In the data below, find the line containing "[a.csv], and line", then set down that line and every later line up to and including the line containing "Proof. reflexivity. Qed.", exactly.

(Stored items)
[Start of Attachment]

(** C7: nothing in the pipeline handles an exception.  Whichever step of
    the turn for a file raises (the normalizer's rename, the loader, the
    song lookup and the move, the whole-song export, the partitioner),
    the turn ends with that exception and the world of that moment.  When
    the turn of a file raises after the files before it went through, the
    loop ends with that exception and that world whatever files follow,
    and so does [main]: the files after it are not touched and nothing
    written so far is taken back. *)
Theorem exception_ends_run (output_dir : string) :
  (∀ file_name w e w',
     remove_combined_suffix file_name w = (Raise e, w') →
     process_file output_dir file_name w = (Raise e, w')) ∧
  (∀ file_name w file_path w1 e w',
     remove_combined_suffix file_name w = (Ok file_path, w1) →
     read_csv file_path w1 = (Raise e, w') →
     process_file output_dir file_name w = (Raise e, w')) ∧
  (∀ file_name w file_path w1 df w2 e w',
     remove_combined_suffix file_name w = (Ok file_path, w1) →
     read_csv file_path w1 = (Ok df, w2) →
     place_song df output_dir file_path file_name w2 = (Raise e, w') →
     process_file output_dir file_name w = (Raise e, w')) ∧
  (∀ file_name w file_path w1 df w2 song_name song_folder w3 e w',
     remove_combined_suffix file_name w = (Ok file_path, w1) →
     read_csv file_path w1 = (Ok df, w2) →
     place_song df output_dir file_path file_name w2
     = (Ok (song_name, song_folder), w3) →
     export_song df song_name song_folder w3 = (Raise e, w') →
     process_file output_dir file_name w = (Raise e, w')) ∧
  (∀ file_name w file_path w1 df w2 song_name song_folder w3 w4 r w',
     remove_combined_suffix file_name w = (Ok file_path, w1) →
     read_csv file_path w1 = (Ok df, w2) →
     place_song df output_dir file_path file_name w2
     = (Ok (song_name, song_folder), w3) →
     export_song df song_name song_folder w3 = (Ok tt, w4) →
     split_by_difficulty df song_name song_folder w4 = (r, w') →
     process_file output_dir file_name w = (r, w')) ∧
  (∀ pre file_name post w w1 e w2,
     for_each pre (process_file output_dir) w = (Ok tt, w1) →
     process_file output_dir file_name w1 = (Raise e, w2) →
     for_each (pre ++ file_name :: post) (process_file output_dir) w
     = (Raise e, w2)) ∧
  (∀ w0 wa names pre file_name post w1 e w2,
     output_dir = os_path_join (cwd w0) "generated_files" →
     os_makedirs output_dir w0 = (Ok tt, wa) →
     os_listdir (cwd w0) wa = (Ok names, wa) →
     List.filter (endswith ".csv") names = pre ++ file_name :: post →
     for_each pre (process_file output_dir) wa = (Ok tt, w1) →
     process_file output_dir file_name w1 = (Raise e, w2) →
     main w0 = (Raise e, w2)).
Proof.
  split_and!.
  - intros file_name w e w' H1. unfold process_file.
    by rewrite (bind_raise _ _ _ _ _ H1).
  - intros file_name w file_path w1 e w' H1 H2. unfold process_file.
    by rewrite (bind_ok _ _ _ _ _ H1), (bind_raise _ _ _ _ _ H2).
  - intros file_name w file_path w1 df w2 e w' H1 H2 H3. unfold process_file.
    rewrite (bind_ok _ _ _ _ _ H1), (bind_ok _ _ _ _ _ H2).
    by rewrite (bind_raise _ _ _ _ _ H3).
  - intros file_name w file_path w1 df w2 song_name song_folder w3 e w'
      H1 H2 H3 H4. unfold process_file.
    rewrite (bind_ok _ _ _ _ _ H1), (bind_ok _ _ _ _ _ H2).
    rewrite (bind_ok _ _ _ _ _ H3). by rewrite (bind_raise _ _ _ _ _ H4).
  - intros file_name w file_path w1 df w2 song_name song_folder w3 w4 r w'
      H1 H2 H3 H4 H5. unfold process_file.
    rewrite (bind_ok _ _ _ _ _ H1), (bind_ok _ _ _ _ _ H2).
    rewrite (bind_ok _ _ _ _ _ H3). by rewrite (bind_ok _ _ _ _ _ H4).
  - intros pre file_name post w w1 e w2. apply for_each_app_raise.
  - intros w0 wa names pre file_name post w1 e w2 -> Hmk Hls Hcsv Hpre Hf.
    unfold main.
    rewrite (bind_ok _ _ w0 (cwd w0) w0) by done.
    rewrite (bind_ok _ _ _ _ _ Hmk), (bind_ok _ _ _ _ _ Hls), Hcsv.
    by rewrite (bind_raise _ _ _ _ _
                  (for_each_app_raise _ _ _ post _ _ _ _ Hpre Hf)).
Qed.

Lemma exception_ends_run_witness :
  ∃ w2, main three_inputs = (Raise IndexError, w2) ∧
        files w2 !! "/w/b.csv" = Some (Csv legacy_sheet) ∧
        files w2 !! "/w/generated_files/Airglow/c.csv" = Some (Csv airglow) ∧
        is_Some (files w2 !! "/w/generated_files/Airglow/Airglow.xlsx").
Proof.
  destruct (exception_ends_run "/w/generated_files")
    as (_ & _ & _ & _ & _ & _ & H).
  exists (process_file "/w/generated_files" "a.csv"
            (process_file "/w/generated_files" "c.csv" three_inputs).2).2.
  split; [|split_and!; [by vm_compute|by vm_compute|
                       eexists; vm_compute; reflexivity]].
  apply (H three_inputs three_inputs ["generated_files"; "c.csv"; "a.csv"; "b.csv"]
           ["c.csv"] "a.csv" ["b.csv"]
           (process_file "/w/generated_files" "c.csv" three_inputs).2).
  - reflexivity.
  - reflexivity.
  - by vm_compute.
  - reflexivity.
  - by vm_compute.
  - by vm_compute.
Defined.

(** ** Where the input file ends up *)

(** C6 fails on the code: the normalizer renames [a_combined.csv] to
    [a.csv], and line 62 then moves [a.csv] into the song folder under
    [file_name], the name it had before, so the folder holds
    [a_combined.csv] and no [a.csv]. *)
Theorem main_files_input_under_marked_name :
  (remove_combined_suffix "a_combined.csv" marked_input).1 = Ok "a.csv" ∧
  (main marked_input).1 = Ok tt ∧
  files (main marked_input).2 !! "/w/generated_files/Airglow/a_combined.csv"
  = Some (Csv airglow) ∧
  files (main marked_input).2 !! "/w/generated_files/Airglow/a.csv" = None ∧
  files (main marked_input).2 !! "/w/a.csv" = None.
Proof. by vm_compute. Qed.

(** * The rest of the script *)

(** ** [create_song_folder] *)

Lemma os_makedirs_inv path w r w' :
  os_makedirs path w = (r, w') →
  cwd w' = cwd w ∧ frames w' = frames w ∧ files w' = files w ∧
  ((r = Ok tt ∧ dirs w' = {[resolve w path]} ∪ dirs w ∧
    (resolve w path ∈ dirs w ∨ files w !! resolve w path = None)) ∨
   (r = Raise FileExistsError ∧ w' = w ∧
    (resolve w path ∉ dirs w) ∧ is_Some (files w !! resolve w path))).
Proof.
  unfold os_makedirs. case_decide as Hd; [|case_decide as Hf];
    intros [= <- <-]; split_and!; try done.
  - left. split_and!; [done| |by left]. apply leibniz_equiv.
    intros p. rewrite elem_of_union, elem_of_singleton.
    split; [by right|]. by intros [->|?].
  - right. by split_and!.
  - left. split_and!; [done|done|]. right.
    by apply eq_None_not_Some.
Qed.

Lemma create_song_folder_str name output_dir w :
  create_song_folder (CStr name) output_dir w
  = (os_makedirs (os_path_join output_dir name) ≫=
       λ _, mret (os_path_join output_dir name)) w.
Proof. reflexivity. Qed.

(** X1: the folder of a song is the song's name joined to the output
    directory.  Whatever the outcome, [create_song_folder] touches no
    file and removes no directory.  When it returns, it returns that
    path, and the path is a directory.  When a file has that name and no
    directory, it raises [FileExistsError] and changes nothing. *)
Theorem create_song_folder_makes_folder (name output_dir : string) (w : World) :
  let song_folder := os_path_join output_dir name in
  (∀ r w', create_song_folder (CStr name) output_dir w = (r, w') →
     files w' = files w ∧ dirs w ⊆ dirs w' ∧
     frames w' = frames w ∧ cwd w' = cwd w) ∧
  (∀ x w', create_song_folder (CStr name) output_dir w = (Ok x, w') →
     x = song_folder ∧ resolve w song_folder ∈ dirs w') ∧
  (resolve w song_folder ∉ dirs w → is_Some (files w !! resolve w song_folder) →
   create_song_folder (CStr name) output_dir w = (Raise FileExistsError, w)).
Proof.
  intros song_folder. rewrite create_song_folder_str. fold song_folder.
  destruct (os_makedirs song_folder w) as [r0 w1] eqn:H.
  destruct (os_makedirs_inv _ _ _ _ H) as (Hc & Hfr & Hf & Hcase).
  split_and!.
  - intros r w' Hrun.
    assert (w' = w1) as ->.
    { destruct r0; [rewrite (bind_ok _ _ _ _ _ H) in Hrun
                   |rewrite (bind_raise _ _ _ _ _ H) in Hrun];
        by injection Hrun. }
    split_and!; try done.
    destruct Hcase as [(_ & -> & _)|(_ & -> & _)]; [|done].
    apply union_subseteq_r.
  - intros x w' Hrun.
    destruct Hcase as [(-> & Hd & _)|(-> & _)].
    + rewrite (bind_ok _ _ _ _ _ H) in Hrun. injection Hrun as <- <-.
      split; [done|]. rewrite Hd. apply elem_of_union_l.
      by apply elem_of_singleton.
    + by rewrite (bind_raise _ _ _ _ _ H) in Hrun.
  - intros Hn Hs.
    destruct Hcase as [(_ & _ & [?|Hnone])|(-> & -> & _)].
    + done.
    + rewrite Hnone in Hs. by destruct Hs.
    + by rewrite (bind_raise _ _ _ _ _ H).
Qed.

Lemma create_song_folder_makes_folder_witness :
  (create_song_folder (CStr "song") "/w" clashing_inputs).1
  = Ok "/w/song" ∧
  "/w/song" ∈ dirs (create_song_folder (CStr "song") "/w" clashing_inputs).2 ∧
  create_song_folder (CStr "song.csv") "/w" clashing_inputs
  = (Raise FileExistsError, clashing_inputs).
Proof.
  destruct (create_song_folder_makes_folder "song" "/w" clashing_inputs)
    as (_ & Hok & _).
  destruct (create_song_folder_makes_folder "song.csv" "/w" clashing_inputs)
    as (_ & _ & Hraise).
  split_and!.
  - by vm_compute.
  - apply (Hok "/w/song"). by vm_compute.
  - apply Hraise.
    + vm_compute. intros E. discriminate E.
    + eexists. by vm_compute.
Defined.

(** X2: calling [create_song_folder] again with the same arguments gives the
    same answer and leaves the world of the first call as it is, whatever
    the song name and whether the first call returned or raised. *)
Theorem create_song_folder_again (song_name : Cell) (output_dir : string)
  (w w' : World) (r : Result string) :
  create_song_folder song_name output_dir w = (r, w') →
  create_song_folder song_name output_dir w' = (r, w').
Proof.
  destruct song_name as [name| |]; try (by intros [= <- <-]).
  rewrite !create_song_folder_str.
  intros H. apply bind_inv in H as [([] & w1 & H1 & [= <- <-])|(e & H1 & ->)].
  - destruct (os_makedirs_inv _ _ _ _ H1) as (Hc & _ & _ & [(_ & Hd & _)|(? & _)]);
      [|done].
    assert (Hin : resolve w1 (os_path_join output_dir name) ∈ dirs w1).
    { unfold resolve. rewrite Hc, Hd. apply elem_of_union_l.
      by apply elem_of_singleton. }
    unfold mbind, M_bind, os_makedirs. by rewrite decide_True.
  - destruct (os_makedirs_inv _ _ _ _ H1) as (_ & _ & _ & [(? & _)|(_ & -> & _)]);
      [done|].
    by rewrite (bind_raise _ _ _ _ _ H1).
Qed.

[End of Attachment]

§ **Reply to the task**:
    [a.csv], and line 62 then moves [a.csv] into the song folder under
    [file_name], the name it had before, so the folder holds
    [a_combined.csv] and no [a.csv]. *)
Theorem main_files_input_under_marked_name :
  (remove_combined_suffix "a_combined.csv" marked_input).1 = Ok "a.csv" ∧
  (main marked_input).1 = Ok tt ∧
  files (main marked_input).2 !! "/w/generated_files/Airglow/a_combined.csv"
  = Some (Csv airglow) ∧
  files (main marked_input).2 !! "/w/generated_files/Airglow/a.csv" = None ∧
  files (main marked_input).2 !! "/w/a.csv" = None.
Proof. by vm_compute. Qed.

(** * The rest of the script *)

(** ** [create_song_folder] *)

Lemma os_makedirs_inv path w r w' :
  os_makedirs path w = (r, w') →
  cwd w' = cwd w ∧ frames w' = frames w ∧ files w' = files w ∧
  ((r = Ok tt ∧ dirs w' = {[resolve w path]} ∪ dirs w ∧
    (resolve w path ∈ dirs w ∨ files w !! resolve w path = None)) ∨
   (r = Raise FileExistsError ∧ w' = w ∧
    (resolve w path ∉ dirs w) ∧ is_Some (files w !! resolve w path))).
Proof.
  unfold os_makedirs. case_decide as Hd; [|case_decide as Hf];
    intros [= <- <-]; split_and!; try done.
  - left. split_and!; [done| |by left]. apply leibniz_equiv.
    intros p. rewrite elem_of_union, elem_of_singleton.
    split; [by right|]. by intros [->|?].
  - right. by split_and!.
  - left. split_and!; [done|done|]. right.
    by apply eq_None_not_Some.
Qed.

Lemma create_song_folder_str name output_dir w :
  create_song_folder (CStr name) output_dir w
  = (os_makedirs (os_path_join output_dir name) ≫=
       λ _, mret (os_path_join output_dir name)) w.
Proof. reflexivity. Qed.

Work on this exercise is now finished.